Please state how many lines in the records below contain the word "gset"; the answer should be a number and nothing else.

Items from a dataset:
====================

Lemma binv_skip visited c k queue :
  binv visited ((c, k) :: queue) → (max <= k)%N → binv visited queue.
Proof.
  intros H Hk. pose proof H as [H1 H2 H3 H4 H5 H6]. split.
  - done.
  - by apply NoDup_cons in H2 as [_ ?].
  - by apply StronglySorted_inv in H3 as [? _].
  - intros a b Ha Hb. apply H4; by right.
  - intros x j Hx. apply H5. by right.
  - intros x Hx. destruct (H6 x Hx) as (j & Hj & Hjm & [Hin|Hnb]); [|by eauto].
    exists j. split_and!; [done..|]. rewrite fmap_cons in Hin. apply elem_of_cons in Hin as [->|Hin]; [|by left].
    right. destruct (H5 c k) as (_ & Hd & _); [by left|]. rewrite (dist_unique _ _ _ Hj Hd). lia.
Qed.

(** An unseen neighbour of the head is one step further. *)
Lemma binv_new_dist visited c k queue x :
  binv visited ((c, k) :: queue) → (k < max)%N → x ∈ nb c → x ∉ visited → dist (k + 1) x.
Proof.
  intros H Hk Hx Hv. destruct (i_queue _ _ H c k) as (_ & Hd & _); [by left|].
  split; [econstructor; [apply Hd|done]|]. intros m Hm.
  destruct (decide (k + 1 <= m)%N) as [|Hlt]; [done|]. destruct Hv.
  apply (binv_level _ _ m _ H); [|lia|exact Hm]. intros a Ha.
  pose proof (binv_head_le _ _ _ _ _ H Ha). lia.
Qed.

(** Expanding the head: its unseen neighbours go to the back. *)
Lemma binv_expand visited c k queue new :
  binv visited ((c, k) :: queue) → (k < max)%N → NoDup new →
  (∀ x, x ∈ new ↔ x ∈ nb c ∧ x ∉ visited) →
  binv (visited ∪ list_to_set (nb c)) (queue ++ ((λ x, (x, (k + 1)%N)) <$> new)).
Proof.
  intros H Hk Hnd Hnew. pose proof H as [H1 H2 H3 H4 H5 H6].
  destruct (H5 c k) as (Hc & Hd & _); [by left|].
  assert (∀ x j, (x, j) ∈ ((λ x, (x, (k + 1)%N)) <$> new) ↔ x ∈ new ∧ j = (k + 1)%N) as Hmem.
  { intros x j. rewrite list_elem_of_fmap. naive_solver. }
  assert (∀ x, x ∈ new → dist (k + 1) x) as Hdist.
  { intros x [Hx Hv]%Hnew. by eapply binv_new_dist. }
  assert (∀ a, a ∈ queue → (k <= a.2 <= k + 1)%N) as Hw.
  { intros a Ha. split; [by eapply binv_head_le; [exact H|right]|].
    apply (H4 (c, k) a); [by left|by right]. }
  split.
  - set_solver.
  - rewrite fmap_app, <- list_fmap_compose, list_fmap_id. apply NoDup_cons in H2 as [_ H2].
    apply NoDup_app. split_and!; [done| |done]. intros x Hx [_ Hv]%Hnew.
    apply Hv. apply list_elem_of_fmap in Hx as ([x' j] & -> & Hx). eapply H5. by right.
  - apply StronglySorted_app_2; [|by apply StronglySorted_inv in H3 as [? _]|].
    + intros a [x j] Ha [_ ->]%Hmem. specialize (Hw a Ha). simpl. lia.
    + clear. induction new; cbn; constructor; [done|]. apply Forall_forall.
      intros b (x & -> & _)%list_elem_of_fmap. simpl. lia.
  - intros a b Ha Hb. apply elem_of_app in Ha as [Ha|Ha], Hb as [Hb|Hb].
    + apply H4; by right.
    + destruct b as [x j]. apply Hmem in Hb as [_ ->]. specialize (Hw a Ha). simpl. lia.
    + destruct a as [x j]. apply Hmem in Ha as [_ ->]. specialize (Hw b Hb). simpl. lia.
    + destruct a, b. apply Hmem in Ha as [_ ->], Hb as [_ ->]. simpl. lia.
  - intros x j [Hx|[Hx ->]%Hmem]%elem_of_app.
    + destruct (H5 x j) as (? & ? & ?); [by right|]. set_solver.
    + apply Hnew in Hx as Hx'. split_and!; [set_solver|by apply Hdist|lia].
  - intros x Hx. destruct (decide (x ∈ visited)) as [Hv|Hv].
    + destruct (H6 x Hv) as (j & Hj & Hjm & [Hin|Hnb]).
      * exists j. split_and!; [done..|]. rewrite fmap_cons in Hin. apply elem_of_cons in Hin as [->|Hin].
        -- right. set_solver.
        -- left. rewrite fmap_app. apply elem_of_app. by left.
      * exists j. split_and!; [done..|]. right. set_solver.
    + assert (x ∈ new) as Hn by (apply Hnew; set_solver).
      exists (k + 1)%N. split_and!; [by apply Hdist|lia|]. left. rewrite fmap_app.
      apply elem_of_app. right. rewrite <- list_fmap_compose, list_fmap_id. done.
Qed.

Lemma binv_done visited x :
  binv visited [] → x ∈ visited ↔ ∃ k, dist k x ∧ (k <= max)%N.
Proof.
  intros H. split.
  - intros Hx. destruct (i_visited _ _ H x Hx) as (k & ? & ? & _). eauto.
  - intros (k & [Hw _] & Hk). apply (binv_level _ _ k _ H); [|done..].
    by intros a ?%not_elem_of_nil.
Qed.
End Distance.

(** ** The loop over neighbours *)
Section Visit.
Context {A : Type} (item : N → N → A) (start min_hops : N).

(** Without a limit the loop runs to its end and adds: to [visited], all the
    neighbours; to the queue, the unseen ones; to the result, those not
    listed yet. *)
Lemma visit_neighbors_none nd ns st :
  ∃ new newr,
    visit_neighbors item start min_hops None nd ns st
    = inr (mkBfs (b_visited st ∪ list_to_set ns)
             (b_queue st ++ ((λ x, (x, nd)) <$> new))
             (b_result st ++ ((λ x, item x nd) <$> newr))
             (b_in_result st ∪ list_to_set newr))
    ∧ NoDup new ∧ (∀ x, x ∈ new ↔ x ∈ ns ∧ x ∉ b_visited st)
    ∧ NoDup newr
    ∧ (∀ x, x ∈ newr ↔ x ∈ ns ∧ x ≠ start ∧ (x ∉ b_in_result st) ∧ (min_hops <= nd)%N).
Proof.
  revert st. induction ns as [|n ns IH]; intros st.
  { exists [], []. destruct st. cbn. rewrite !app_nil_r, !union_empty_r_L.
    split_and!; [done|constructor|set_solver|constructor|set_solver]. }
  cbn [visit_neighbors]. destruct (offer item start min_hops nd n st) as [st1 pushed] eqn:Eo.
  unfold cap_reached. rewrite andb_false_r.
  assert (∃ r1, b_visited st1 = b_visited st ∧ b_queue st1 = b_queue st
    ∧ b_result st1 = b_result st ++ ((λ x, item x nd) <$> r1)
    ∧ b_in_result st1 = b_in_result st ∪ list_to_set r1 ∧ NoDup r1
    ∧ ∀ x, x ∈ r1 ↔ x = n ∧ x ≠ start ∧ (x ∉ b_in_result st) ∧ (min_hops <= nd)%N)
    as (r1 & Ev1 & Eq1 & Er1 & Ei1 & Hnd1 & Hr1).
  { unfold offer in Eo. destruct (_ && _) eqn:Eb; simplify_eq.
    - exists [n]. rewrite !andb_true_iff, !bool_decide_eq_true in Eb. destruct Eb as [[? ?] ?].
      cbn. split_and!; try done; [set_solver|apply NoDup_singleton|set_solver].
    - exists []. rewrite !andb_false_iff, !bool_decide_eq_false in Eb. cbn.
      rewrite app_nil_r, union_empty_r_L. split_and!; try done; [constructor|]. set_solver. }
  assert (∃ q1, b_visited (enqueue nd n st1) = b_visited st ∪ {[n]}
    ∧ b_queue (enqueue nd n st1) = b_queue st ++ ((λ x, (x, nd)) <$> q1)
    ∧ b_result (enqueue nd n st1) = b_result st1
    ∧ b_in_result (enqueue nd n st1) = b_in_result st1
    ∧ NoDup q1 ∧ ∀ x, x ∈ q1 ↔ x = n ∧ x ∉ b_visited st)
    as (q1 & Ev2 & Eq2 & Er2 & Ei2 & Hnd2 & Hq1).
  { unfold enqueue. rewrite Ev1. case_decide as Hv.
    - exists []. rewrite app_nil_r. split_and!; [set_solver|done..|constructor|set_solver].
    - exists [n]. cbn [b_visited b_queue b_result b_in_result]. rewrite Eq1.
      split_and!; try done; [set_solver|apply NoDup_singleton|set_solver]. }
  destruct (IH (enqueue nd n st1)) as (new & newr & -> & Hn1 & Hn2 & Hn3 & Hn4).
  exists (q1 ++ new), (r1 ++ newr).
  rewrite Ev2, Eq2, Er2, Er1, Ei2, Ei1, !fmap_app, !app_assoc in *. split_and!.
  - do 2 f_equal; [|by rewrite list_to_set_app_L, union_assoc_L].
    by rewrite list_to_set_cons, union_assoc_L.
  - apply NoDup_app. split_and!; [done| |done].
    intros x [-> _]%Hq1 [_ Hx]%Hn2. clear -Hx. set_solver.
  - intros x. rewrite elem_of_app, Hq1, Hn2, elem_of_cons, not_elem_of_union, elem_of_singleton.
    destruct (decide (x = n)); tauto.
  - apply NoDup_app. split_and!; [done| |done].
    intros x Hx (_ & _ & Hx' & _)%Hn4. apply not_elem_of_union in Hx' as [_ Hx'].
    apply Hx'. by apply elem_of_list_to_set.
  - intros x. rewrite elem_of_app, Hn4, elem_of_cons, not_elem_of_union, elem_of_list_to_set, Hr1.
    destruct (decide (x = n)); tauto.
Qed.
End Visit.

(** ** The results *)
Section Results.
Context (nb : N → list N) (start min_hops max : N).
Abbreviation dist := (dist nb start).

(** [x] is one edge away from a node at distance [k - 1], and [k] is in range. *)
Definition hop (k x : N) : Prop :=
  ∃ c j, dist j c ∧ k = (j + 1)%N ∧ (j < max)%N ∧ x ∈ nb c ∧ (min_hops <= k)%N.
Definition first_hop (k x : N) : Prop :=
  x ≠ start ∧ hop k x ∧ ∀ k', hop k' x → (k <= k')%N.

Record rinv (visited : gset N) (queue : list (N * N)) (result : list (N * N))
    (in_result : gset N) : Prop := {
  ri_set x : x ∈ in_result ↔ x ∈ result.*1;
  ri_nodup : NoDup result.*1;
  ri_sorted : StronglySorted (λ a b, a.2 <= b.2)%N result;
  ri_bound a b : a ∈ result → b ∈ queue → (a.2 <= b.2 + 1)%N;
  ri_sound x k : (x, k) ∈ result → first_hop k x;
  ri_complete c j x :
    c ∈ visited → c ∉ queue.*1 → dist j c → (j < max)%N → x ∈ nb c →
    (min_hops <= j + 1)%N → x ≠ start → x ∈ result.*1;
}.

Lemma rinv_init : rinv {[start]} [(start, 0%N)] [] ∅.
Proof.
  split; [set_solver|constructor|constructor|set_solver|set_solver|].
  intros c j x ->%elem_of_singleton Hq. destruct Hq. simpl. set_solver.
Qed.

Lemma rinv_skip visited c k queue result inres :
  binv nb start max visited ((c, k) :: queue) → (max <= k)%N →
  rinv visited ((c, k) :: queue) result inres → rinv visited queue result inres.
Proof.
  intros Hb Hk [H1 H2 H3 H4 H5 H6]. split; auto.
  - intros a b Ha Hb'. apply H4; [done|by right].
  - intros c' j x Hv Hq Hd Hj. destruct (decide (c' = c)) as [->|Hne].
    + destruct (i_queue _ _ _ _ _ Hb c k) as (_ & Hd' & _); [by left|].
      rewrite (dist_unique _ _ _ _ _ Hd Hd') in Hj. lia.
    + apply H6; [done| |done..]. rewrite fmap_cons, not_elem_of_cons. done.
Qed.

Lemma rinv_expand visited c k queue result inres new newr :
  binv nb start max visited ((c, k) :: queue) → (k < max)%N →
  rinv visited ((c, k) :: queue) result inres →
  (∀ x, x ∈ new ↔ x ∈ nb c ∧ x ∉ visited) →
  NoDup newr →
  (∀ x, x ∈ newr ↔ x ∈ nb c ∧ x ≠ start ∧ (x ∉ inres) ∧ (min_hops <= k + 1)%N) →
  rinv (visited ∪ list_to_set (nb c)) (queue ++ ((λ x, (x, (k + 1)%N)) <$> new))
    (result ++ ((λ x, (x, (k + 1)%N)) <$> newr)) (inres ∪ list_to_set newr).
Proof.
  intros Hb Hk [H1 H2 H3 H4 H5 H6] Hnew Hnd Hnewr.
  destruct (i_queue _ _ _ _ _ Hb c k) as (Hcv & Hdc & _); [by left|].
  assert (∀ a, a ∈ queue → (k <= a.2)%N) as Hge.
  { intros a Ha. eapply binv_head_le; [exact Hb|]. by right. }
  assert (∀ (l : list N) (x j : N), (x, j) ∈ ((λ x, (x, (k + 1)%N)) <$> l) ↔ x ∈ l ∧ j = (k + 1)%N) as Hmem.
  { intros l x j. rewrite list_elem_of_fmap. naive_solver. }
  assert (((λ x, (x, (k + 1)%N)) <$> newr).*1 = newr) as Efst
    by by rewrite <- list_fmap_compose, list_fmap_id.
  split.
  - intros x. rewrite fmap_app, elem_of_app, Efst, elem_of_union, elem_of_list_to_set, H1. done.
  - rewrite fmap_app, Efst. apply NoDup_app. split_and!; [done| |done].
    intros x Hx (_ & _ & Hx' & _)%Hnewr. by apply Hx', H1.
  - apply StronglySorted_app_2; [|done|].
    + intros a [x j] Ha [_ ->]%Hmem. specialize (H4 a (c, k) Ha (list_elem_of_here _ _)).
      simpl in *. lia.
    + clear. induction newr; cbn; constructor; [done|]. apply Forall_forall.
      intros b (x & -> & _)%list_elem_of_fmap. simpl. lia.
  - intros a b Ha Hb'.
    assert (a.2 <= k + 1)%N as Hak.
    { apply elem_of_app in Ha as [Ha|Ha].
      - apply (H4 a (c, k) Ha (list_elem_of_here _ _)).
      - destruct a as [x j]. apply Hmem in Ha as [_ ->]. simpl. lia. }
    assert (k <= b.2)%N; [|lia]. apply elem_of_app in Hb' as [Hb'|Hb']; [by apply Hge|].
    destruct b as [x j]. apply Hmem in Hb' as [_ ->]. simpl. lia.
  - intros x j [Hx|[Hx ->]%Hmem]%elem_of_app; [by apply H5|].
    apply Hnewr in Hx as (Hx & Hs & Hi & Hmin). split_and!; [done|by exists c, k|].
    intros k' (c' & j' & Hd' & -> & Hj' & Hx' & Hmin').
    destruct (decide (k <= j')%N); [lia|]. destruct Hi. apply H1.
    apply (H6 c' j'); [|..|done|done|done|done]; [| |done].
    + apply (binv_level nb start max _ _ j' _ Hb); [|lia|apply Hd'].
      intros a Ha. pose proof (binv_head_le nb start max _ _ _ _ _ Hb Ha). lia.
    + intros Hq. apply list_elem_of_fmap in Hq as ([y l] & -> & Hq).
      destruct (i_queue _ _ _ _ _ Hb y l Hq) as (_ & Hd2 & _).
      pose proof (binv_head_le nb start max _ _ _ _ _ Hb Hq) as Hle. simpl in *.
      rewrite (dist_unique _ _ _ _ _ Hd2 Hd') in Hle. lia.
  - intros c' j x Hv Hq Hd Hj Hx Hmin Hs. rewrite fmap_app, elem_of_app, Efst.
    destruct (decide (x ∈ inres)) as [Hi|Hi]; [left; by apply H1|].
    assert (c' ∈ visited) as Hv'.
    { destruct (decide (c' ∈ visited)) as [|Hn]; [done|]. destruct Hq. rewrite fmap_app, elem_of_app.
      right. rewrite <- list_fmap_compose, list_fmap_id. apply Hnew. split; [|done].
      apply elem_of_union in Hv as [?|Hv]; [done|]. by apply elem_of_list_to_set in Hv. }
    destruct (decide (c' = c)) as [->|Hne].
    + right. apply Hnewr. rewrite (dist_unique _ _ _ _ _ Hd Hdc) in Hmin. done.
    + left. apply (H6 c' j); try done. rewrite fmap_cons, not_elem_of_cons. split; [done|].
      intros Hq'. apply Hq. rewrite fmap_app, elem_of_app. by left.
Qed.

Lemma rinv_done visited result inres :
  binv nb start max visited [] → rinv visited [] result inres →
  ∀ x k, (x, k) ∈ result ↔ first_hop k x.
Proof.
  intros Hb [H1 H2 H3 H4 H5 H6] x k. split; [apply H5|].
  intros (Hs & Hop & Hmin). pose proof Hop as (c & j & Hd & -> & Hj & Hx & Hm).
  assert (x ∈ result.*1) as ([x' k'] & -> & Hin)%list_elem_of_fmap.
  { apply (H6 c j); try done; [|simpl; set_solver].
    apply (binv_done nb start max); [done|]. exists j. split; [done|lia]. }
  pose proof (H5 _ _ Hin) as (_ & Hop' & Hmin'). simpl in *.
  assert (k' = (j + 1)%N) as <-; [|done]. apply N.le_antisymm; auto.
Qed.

====================

• Task result: 2